== Segment start ==
(** [__init__] gives every city its row. *)
Lemma initial_rows (names : list str) :
  forall (rows : gmap str Row) (c : str),
    c ∈ names \/ is_Some (rows !! c) ->
    is_Some (foldl (fun rows city => <[city := initial_row]> rows) rows names
             !! c).
Proof.
  induction names as [|city names IH]; intros rows c Hc; simpl.
  - destruct Hc as [Hc|Hc]; [inversion Hc | exact Hc].
  - apply IH. destruct (decide (c = city)) as [->|Hne].
    + right. rewrite lookup_insert_eq. eauto.
    + destruct Hc as [Hc|Hc].
      * left. apply elem_of_cons in Hc. destruct Hc; [contradiction | assumption].
      * right. rewrite lookup_insert_ne by congruence. exact Hc.
Qed.

Lemma init_rows first others mqtt_client s :
  rows_for_all (snd (init first others mqtt_client s)).
Proof.
  destruct (init_effect first others mqtt_client s) as (Hc & _ & Hr & _).
  unfold rows_for_all. rewrite Hc, Hr, Forall_forall. intros c Hin.
  apply (initial_rows (first :: others)). left. exact Hin.
Qed.


End App.

End AppFacts.

(** ** The program run in the example world *)

Module Cases.
Import PyStr WeatherService WeatherApp ServiceFacts AppFacts Example.
#[local] Existing Instance runtime.

Example round_tenths_samples :
  round_tenths 0.25 = 0.2%float /\ round_tenths 0.35 = 0.3%float
  /\ round_tenths 0.75 = 0.8%float /\ round_tenths 16.0934 = 16.1%float
  /\ round_tenths (-0.01) = (-0)%float /\ round_tenths infinity = infinity.
Proof. repeat split; vm_compute; reflexivity. Qed.

Example tenths_text_samples :
  tenths_text 20 = lit "20.0" /\ tenths_text 16.1 = lit "16.1"
  /\ tenths_text (-3.5) = lit "-3.5" /\ tenths_text 0 = lit "0.0".
Proof. repeat split; vm_compute; reflexivity. Qed.

Example float_of_int_samples :
  float_of_int 12 = Some 12%float
  /\ float_of_int (2 ^ 53 + 1) = Some 9007199254740992%float
  /\ float_of_int (2 ^ 1024 - 2 ^ 970 - 1) = Some 1.7976931348623157e308%float
  /\ float_of_int (2 ^ 1024 - 2 ^ 970) = None
  /\ float_of_int (- 10 ^ 400) = None
  /\ int_text (-12) = lit "-12" /\ int_text 0 = lit "0".
Proof. repeat split; vm_compute; reflexivity. Qed.

Example rainy_reading_fetched :
  fst (get_weather london true (world provider)) = Return rainy_reading.
Proof. vm_compute. reflexivity. Qed.

(** C1 at work: London, fetched at 1000 and asked for again. *)
Lemma cached_reading_case :
  get_weather london true (world provider)
  = (Return rainy_reading, snd (get_weather london true (world provider)))
  /\ exists timestamp,
       _cache (snd (get_weather london true (world provider))) !! london
       = Some (timestamp, rainy_reading)
       /\ forall s2,
            _cache s2 !! london = Some (timestamp, rainy_reading) ->
            (clock s2 (clock_reads s2) - timestamp <? 600)%float = true ->
            fst (get_weather london true s2) = Return rainy_reading
            /\ requests (snd (get_weather london true s2)) = requests s2.
Proof.
  assert (get_weather london true (world provider)
          = (Return rainy_reading, snd (get_weather london true (world provider))))
    as Hcall by (vm_compute; reflexivity).
  split; [exact Hcall|].
  destruct (cached_reading_served_within_ttl london true true _ _ _ Hcall)
    as (timestamp & Hentry & _ & Hnext).
  exists timestamp. split; [exact Hentry|].
  intros s2 Hc Hage. destruct (Hnext s2 Hc) as [Hhit _].
  destruct (Hhit Hage) as (Hr & Hq & _). split; assumption.
Defined.

(** C2 at work: the provider is over its limit and the entry is 1000
    seconds old. *)
Lemma stale_fallback_case :
  fresh_entry stale london = false
  /\ fst (get_weather london true stale) = Return rainy_reading
  /\ fst (get_weather paris true stale) = Raise (HTTPError 429).
Proof.
  split; [reflexivity|]. split.
  - destruct (stale_fallback_on_429_only london stale eq_refl) as (Hfall & _).
    apply (Hfall None); reflexivity.
  - destruct (stale_fallback_on_429_only paris stale eq_refl) as (_ & Hnone & _).
    apply (Hnone None); reflexivity.
Defined.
== Segment end ==
**EXERCISE**
Return the material in full, restating each entry word for word.

**ANSWER BOX**
(** [__init__] gives every city its row. *)
Lemma initial_rows (names : list str) :
  forall (rows : gmap str Row) (c : str),
    c ∈ names \/ is_Some (rows !! c) ->
    is_Some (foldl (fun rows city => <[city := initial_row]> rows) rows names
             !! c).
Proof.
  induction names as [|city names IH]; intros rows c Hc; simpl.
  - destruct Hc as [Hc|Hc]; [inversion Hc | exact Hc].
  - apply IH. destruct (decide (c = city)) as [->|Hne].
    + right. rewrite lookup_insert_eq. eauto.
    + destruct Hc as [Hc|Hc].
      * left. apply elem_of_cons in Hc. destruct Hc; [contradiction | assumption].
      * right. rewrite lookup_insert_ne by congruence. exact Hc.
Qed.

Lemma init_rows first others mqtt_client s :
  rows_for_all (snd (init first others mqtt_client s)).
Proof.
  destruct (init_effect first others mqtt_client s) as (Hc & _ & Hr & _).
  unfold rows_for_all. rewrite Hc, Hr, Forall_forall. intros c Hin.
  apply (initial_rows (first :: others)). left. exact Hin.
Qed.


End App.

End AppFacts.

(** ** The program run in the example world *)

Module Cases.
Import PyStr WeatherService WeatherApp ServiceFacts AppFacts Example.
#[local] Existing Instance runtime.

Example round_tenths_samples :
  round_tenths 0.25 = 0.2%float /\ round_tenths 0.35 = 0.3%float
  /\ round_tenths 0.75 = 0.8%float /\ round_tenths 16.0934 = 16.1%float
  /\ round_tenths (-0.01) = (-0)%float /\ round_tenths infinity = infinity.
Proof. repeat split; vm_compute; reflexivity. Qed.

Example tenths_text_samples :
  tenths_text 20 = lit "20.0" /\ tenths_text 16.1 = lit "16.1"
  /\ tenths_text (-3.5) = lit "-3.5" /\ tenths_text 0 = lit "0.0".
Proof. repeat split; vm_compute; reflexivity. Qed.

Example float_of_int_samples :
  float_of_int 12 = Some 12%float
  /\ float_of_int (2 ^ 53 + 1) = Some 9007199254740992%float
  /\ float_of_int (2 ^ 1024 - 2 ^ 970 - 1) = Some 1.7976931348623157e308%float
  /\ float_of_int (2 ^ 1024 - 2 ^ 970) = None
  /\ float_of_int (- 10 ^ 400) = None
  /\ int_text (-12) = lit "-12" /\ int_text 0 = lit "0".
Proof. repeat split; vm_compute; reflexivity. Qed.

Example rainy_reading_fetched :
  fst (get_weather london true (world provider)) = Return rainy_reading.
Proof. vm_compute. reflexivity. Qed.

(** C1 at work: London, fetched at 1000 and asked for again. *)
Lemma cached_reading_case :
  get_weather london true (world provider)
  = (Return rainy_reading, snd (get_weather london true (world provider)))
  /\ exists timestamp,
       _cache (snd (get_weather london true (world provider))) !! london
       = Some (timestamp, rainy_reading)
       /\ forall s2,
            _cache s2 !! london = Some (timestamp, rainy_reading) ->
            (clock s2 (clock_reads s2) - timestamp <? 600)%float = true ->
            fst (get_weather london true s2) = Return rainy_reading
            /\ requests (snd (get_weather london true s2)) = requests s2.
Proof.
  assert (get_weather london true (world provider)
          = (Return rainy_reading, snd (get_weather london true (world provider))))
    as Hcall by (vm_compute; reflexivity).
  split; [exact Hcall|].
  destruct (cached_reading_served_within_ttl london true true _ _ _ Hcall)
    as (timestamp & Hentry & _ & Hnext).
  exists timestamp. split; [exact Hentry|].
  intros s2 Hc Hage. destruct (Hnext s2 Hc) as [Hhit _].
  destruct (Hhit Hage) as (Hr & Hq & _). split; assumption.
Defined.

(** C2 at work: the provider is over its limit and the entry is 1000
    seconds old. *)
Lemma stale_fallback_case :
  fresh_entry stale london = false
  /\ fst (get_weather london true stale) = Return rainy_reading
  /\ fst (get_weather paris true stale) = Raise (HTTPError 429).
Proof.
  split; [reflexivity|]. split.
  - destruct (stale_fallback_on_429_only london stale eq_refl) as (Hfall & _).
    apply (Hfall None); reflexivity.
  - destruct (stale_fallback_on_429_only paris stale eq_refl) as (_ & Hnone & _).
    apply (Hnone None); reflexivity.
Defined.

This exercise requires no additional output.